Habitantes das favelas do Rio criam rede para se defender dos abusos policiais

favelas rj

Era mais uma noite de abril de 2015 no Complexo do Alemão, uma dos maiores conjuntos de favela do Rio de Janeiro. Sentando na porta de sua casa, Eduardo, 10 anos, brincava com o telefone. Esperava a volta da sua irmã enquanto sua mãe preparava o jantar. Era assim todos os dias.

Mas logo a normalidade cotidiana acabou. Um estampido, um grito de dor pedindo ajuda: mãe!

A mãe de Eduardo, Terezinha Maria de Jesus, saiu rapidamente de casa e viu o que nenhuma mãe deveria jamais ver. O corpo de Eduardo estava no chão, sem vida. Em volta, havia um grupo de policiais militares.

Terezinha afirma que um deles disse que Eduardo era filho de um criminoso e ele advertiu que poderia matá-la assim como matou ao menino.

Em pouco tempo, um multidão havia se formado. Algumas pessoas impediam os policiais de aproximarem de Terezinha, enquanto outras vigiavam para que ninguém colocasse uma arma próxima al cadáver, com objetivo de alterar a cena e ocultar que haviam disparado contra uma criança desarmada. Várias pessoas começaram a registrar o momento com seus telefone. Sabiam que a melhor resposta era gravar tudo.

“Subimos nos telhados para gravar de um bom ângulo”, explica Raull Santiago, jovem de 27 anos, morador da favela.

Os vídeos foram a principal prova, em umas das poucas investigações levadas até o fim sobre o que parece ter sido um homicídio deliberado e arbitrário, cometido pela polícia em uma favela.

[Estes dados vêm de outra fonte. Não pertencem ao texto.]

(** * Formation master: mission state machine and MAVLink bridge

    Shallow embedding of [scripts/master_node.py] and
    [scripts/master_mavlink_bridge.py].

    Conventions of the embedding.
    - Python floats are read as real numbers ([R] of the standard library):
      [np.linalg.norm] is the Euclidean norm, [2**0.5] is [sqrt 2].
    - A numpy array of shape k x 3 is a list of rows, each row a [Vec3].
    - A method of a Python object is a program over the object's record:
      it returns an outcome (a value or a raised exception), the record as
      the method left it (mutations made before an exception persist) and
      the list of effects it performed (warnings, published messages).
    - Two attributes are renamed because their Python names are taken in
      Rocq: [self.S] is [S_param] and [self.R] is [R_robot]. *)

From Stdlib Require Import String Ascii DecimalString List Bool Arith ZArith Reals Lra Lia Permutation.
Import ListNotations.
Open Scope R_scope.

(* ------------------------------------------------------------------ *)
(** ** Numbers, rows and arrays *)

(** [a <= b] and [a > b] on floats, as the booleans Python computes. *)
Definition fle (a b : R) : bool := if Rle_dec a b then true else false.
Definition fgt (a b : R) : bool := if Rgt_dec a b then true else false.
Definition feq (a b : R) : bool := if Req_dec_T a b then true else false.

(** One row of an n x 3 array. *)
Record Vec3 : Type := mkVec3 { vx : R; vy : R; vz : R }.

Definition vzero : Vec3 := mkVec3 0 0 0.

(** [a - b] on rows. *)
Definition vsub (a b : Vec3) : Vec3 :=
  mkVec3 (vx a - vx b) (vy a - vy b) (vz a - vz b).

(** [np.linalg.norm] of a row. *)
Definition norm (a : Vec3) : R :=
  sqrt (vx a * vx a + vy a * vy a + vz a * vz a).

(** The row as the list of its three entries. *)
Definition row_list (a : Vec3) : list R := [vx a; vy a; vz a].

(** [np.zeros((n,3))]. *)
Definition np_zeros (n : nat) : list Vec3 := repeat vzero n.

(** A matrix of floats, by rows. *)
Definition matrix : Type := list (list R).

(** [np.transpose] of a rectangular matrix. *)
Definition np_transpose (A : matrix) : matrix :=
  match A with
  | [] => []
  | r :: _ => map (fun k => map (fun row => nth k row 0) A) (seq 0 (length r))
  end.

(** Sum of the entrywise products of two lists. *)
Fixpoint dotl (a b : list R) : R :=
  match a, b with
  | x :: a', y :: b' => x * y + dotl a' b'
  | _, _ => 0
  end.

(** Column [j] of a matrix. *)
Definition column (B : matrix) (j : nat) : list R :=
  map (fun row => nth j row 0) B.

(** Number of columns of a rectangular matrix. *)
Definition ncols (B : matrix) : nat :=
  match B with [] => O | r :: _ => length r end.

(** [np.dot A B] for two matrices whose inner dimensions agree. *)
Definition np_dot (A B : matrix) : matrix :=
  map (fun a => map (fun j => dotl a (column B j)) (seq 0 (ncols B))) A.

(** [c * A], a scalar times a matrix. *)
Definition mscale (c : R) (A : matrix) : matrix := map (map (Rmult c)) A.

Em novembro de 2015, a Divisão de Homicídio da Polícia Civil reconheceu que a bala que havia matado Eduardo havia sido disparada por um policial militar, mas afirmou que havia sido em legítima defesa. A explicação era tão insustentável que um policial acusou formalmente de homicídio a outro. A causa contra o policial segue aberta,

“Fez falta um telefone para que a gente pudesse mostrar o que tempo que levava tudo que estávamos dizendo”, afirma Raull.

Raull faz parte de uma geração de jovens brasileiros que aproveitam a tecnologia para informar o escandaloso índice de homicídios no país e das numerosas violações de direitos humanos cometidas pelas forças de segurança.